*TASK GOAL*
Go through the records and report each line in which the word "reflexivity" occurs.

*Stored items*

(** *** freerange *)

(** [n] pages from [a] on. *)
Fixpoint pages (a : Z) (n : nat) : list Z :=
  match n with
  | O => []
  | S n' => a :: pages (a + PGSIZE) n'
  end.

Lemma elem_of_pages a n p : p ∈ pages a n ↔ ∃ i, 0 <= i < Z.of_nat n ∧ p = a + PGSIZE * i.
Proof.
  revert a. induction n as [|n IH]; intros a; cbn [pages].
  - rewrite elem_of_nil. split; [done|]. intros (i & ? & _). lia.
  - rewrite elem_of_cons, IH. split.
    + intros [->|(i & Hi & ->)]; [exists 0|exists (i + 1)]; lia.
    + intros (i & Hi & ->). destruct (decide (i = 0)) as [->|]; [left; lia|].
      right. exists (i - 1). lia.
Qed.

(** How many whole pages lie between [a] and [b]. *)
Definition npages (a b : Z) : nat := Z.to_nat ((b - a) / PGSIZE).

Lemma freerange_loop n fuel p vend k c l :
  free_ok k l → kmem_ready k c → p `mod` PGSIZE = 0 → k.(kend) <= p → vend <= KERNBASE + PHYSTOP →
  npages p vend = n → p <= vend + PGSIZE → (∀ q, q ∈ pages p n → q ∉ l) → (n < fuel)%nat →
  ∃ k', while_fuel fuel (λ p,
    if u32 (p + PGSIZE) <=? vend then kfree p;; mret (inl (u32 (p + PGSIZE)))
    else mret (inr tt)) p k = Ok tt k' ∧ free_ok k' (reverse (pages p n) ++ l) ∧ kmem_frame c k k'.
Proof.
  revert fuel p k l. induction n as [|n IH]; intros fuel p k l Hf Hr Hal Hp Hend Hn Hpe Hnew Hfuel;
    (destruct fuel as [|fuel]; [lia|]); cbn [while_fuel].
  all: pose proof (fo_end _ _ Hf) as He; unfold kend_ok in He.
  all: assert (Hu : u32 (p + PGSIZE) = p + PGSIZE) by
    (apply u32_small; unfold is_u32, PGSIZE, PHYSTOP, KERNBASE in *; lia).
  all: rewrite Hu; unfold npages in Hn.
  - destruct (Z.leb_spec (p + PGSIZE) vend) as [Hle|Hgt].
    { exfalso. unfold PGSIZE in *. pose proof (Z.div_le_mono 4096 (vend - p) 4096 ltac:(lia) ltac:(lia)) as Hd.
      rewrite Z.div_same in Hd by lia. lia. }
    mstep. by exists k.
  - assert (Hle : p + PGSIZE <= vend).
    { unfold PGSIZE in *. destruct (decide (p + 4096 <= vend)); [done|].
      assert ((vend - p) / 4096 < 1) by (apply Z.div_lt_upper_bound; lia). lia. }
    rewrite (proj2 (Z.leb_le _ _) Hle).
    destruct (kfree_ok k c l p Hf Hr) as (k1 & E & Hfr & Hf' & _).
    { unfold page_ok. split_and!; [done|done|unfold PGSIZE, PHYSTOP in *; lia]. }
    { apply Hnew. cbn. by left. }
    mstep by (mstep by (exact E); reflexivity).
    destruct (IH fuel (p + PGSIZE) _ (p :: l) Hf') as (k' & E' & Hk' & Hr').
    + by eapply kmem_frame_ready.
    + unfold PGSIZE in *. rewrite Z.add_mod, Hal by lia. done.
    + rewrite (kmem_frame_kend _ _ _ Hfr). unfold PGSIZE. lia.
    + done.
    + unfold npages. replace (vend - (p + PGSIZE)) with (vend - p + (-1) * PGSIZE) by lia.
      rewrite Z.div_add by (unfold PGSIZE; lia). lia.
    + unfold PGSIZE in *; lia.
    + intros q Hq. rewrite not_elem_of_cons. split.
      * apply elem_of_pages in Hq as (i & Hi & ->). unfold PGSIZE. lia.
      * apply Hnew. cbn. by right.
    + lia.
    + exists k'. split; [exact E'|]. cbn [pages]. rewrite reverse_cons, <- app_assoc.
      split; [done|]. by etrans.
Qed.

Lemma pgroundup_aligned a : 0 <= a <= 2 ^ 32 - 4096 →
  PGROUNDUP a `mod` PGSIZE = 0 ∧ a <= PGROUNDUP a < a + PGSIZE.
Proof.
  intros Ha. rewrite PGROUNDUP_div by done. unfold PGSIZE. rewrite Z.mod_mul by lia. split; [done|].
  Z.to_euclidean_division_equations. lia.
Qed.

(** Between aligned [a] and [b], the pages of [pages a (npages a b)]. *)
Lemma elem_of_pages_range a b p :
  a `mod` PGSIZE = 0 →
  p ∈ pages a (npages a b) ↔ p `mod` PGSIZE = 0 ∧ a <= p ∧ p + PGSIZE <= b.
Proof.
  intros Ha. rewrite elem_of_pages. unfold npages, PGSIZE in *. split.
  - intros (i & Hi & ->).
    assert (i + 1 <= (b - a) / 4096) by lia.
    pose proof (Z.mul_div_le (b - a) 4096 ltac:(lia)).
    split_and!; [|lia|lia]. rewrite Z.mul_comm, Z.mod_add by lia. done.
  - intros (Hp & Hle & Hb). exists ((p - a) / 4096).
    assert (Hd : 4096 * ((p - a) / 4096) = p - a).
    { assert ((p - a) `mod` 4096 = 0) by (rewrite Zminus_mod, Ha, Hp; done).
      pose proof (Z.div_mod (p - a) 4096 ltac:(lia)). lia. }
    assert ((p - a) / 4096 + 1 <= (b - a) / 4096); [|lia].
    apply Z.div_le_lower_bound; lia.
Qed.

Lemma freerange_ok k c l fuel vstart vend :
  free_ok k l → kmem_ready k c → k.(kend) <= vstart → vstart <= vend <= KERNBASE + PHYSTOP →
  (∀ q, q ∈ l → vend <= q ∨ q + PGSIZE <= vstart) →
  ((vend - vstart) / PGSIZE < Z.of_nat fuel) →
  ∃ k', freerange fuel vstart vend k = Ok tt k' ∧ kmem_frame c k k' ∧
    free_ok k' (reverse (pages (PGROUNDUP vstart) (npages (PGROUNDUP vstart) vend)) ++ l).
Proof.
  intros Hf Hr Hs He Hnew Hfuel. pose proof (fo_end _ _ Hf) as Hk. unfold kend_ok in Hk.
  destruct (pgroundup_aligned vstart) as [Hal Hup]; [unfold KERNBASE, PHYSTOP in *; lia|].
  destruct (freerange_loop (npages (PGROUNDUP vstart) vend) fuel (PGROUNDUP vstart) vend k c l) as (k' & E & Hk' & Hr');
    try done; try lia.
  - intros q Hq Hl. apply elem_of_pages_range in Hq as (_ & Hq1 & Hq2); [|done].
    unfold PGSIZE in *. destruct (Hnew q Hl); lia.
  - unfold npages. pose proof (Z.div_le_mono (vend - PGROUNDUP vstart) (vend - vstart) PGSIZE ltac:(unfold PGSIZE; lia) ltac:(lia)).
    assert (0 <= (vend - vstart) / PGSIZE) by (apply Z.div_pos; unfold PGSIZE; lia). lia.
  - by exists k'.
Qed.

(** ** Properties *)

(** The physical memory mapped by entrypgdir, kinit1()'s part. *)
Definition EARLY : Z := KERNBASE + 4 * 1024 * 1024.

(** C36: after main()'s calls kinit1(end, P2V(4M)) and kinit2(P2V(4M),
    P2V(PHYSTOP)) the free list holds every page between the end of the kernel
    image and PHYSTOP exactly once, and locking is on; 57,345 iterations are
    enough for each of the two loops. *)
Theorem kinit_frees_all k fuel :
  k.(kmem).(freelist) = 0 → KERNBASE < k.(kend) <= EARLY → 57344 < Z.of_nat fuel →
  ∃ k' l, (kinit1 fuel k.(kend) EARLY;; kinit2 fuel EARLY (KERNBASE + PHYSTOP)) k = Ok tt k' ∧
    free_ok k' l ∧ (∀ p, p ∈ l ↔ page_ok k.(kend) p) ∧ k'.(kmem).(use_lock) = 1.
Proof.
  intros Hfl He Hfuel. unfold kinit1, kinit2.
  set (k1 := set_kmem (set_use_lock 0 k.(kmem)) (set_hw (alter_lock LKmem (λ _, mk_spinlock 0 "kmem" None) k.(hw)) k)).
  assert (Hup : EARLY <= KERNBASE + PHYSTOP) by (unfold EARLY, PHYSTOP, KERNBASE; lia).
  destruct (freerange_ok k1 0 [] fuel k.(kend) EARLY) as (k2 & E2 & Hr2 & Hf2).
  { split; [exact Hfl|constructor|constructor|]. unfold kend_ok. cbn. lia. }
  { by left. }
  { done. }
  { lia. }
  { intros q Hq. by apply elem_of_nil in Hq. }
  { unfold EARLY, PGSIZE, KERNBASE in *. apply Z.div_lt_upper_bound; lia. }
  destruct (pgroundup_aligned k.(kend)) as [Hal Hge]; [unfold EARLY, KERNBASE in *; lia|].
  rewrite app_nil_r in Hf2. set (l1 := pages _ _) in Hf2.
  destruct (freerange_ok k2 0 (reverse l1) fuel EARLY (KERNBASE + PHYSTOP)) as (k3 & E3 & Hr3 & Hf3).
  { done. }
  { eapply kmem_frame_ready; [exact Hr2|by left]. }
  { rewrite (kmem_frame_kend _ _ _ Hr2). apply He. }
  { lia. }
  { intros q Hq. rewrite elem_of_reverse in Hq. apply elem_of_pages_range in Hq; [|done]. lia. }
  { unfold EARLY, PGSIZE, KERNBASE, PHYSTOP in *. apply Z.div_lt_upper_bound; lia. }
  destruct (pgroundup_aligned EARLY) as [Hal2 Hge2]; [unfold EARLY, KERNBASE in *; lia|].
  assert (EE : PGROUNDUP EARLY = EARLY) by reflexivity. rewrite EE in *.
  eexists _, _. split; [|split; [|split]].
  - mstep by (do 2 mstep; exact E2). mstep by exact E3. reflexivity.
  - destruct Hf3 as [H1 H2 H3 H4]. split; [exact H1|exact H2|exact H3|exact H4].
  - intros p. rewrite elem_of_app, !elem_of_reverse. unfold l1. rewrite !elem_of_pages_range by done.
    unfold page_ok, EARLY, PGSIZE, KERNBASE, PHYSTOP in *. split; [lia|]. intros (Hp & Hlo & Hhi).
    assert (PGROUNDUP k.(kend) <= p).
    { Z.to_euclidean_division_equations. lia. }
    assert (p + 4096 <= 2147483648 + 4 * 1024 * 1024 ∨ 2147483648 + 4 * 1024 * 1024 <= p); [|lia].
    Z.to_euclidean_division_equations. lia.
  - done.
Qed.

Lemma kinit_frees_all_witness :
  ∃ k' l, (kinit1 (Z.to_nat 60000) 0x80110000 EARLY;; kinit2 (Z.to_nat 60000) EARLY (KERNBASE + PHYSTOP)) (boot_kernel 1)
          = Ok tt k' ∧ 0x80110000 ∈ l ∧ free_ok k' l.
Proof.
  destruct (kinit_frees_all (boot_kernel 1) (Z.to_nat 60000)) as (k' & l & E & Hf & Hp & _).
  - reflexivity.
  - split; vm_compute; congruence.
  - lia.
  - exists k', l. split; [exact E|]. split; [|exact Hf]. apply Hp. split_and!; vm_compute; congruence.
Defined.

(** *** A client of the allocator *)

(** The kernel together with the pages its other parts own: they allocate,
    free a page they own, and write anywhere in the pages they own. *)
Inductive kmem_step : kernel * list Z → kernel * list Z → Prop :=
| ks_alloc k o p k' : kalloc k = Ok p k' → p ≠ 0 → kmem_step (k, o) (k', p :: o)
| ks_none k o k' : kalloc k = Ok 0 k' → kmem_step (k, o) (k', o)
| ks_free k o o1 o2 p k' : o = o1 ++ p :: o2 → kfree p k = Ok tt k' → kmem_step (k, o) (k', o1 ++ o2)
| ks_write k o m : (∀ a, is_u32 a → (∀ p, p ∈ o → ¬ p <= a < p + PGSIZE) → rd m a = rd k.(mem) a) →
    kmem_step (k, o) (set_mem m k, o).

Definition kmem_inv (c : nat) (l0 : list Z) (s : kernel * list Z) : Prop :=
  ∃ l, free_ok s.1 l ∧ kmem_ready s.1 c ∧ Permutation (l ++ s.2) l0 ∧ NoDup (l ++ s.2) ∧
       Forall (page_ok s.1.(kend)) s.2.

*OUTPUT FOR THIS EXERCISE*
    mstep by (mstep by (exact E); reflexivity).
  assert (EE : PGROUNDUP EARLY = EARLY) by reflexivity. rewrite EE in *.
  - mstep by (do 2 mstep; exact E2). mstep by exact E3. reflexivity.
  - reflexivity.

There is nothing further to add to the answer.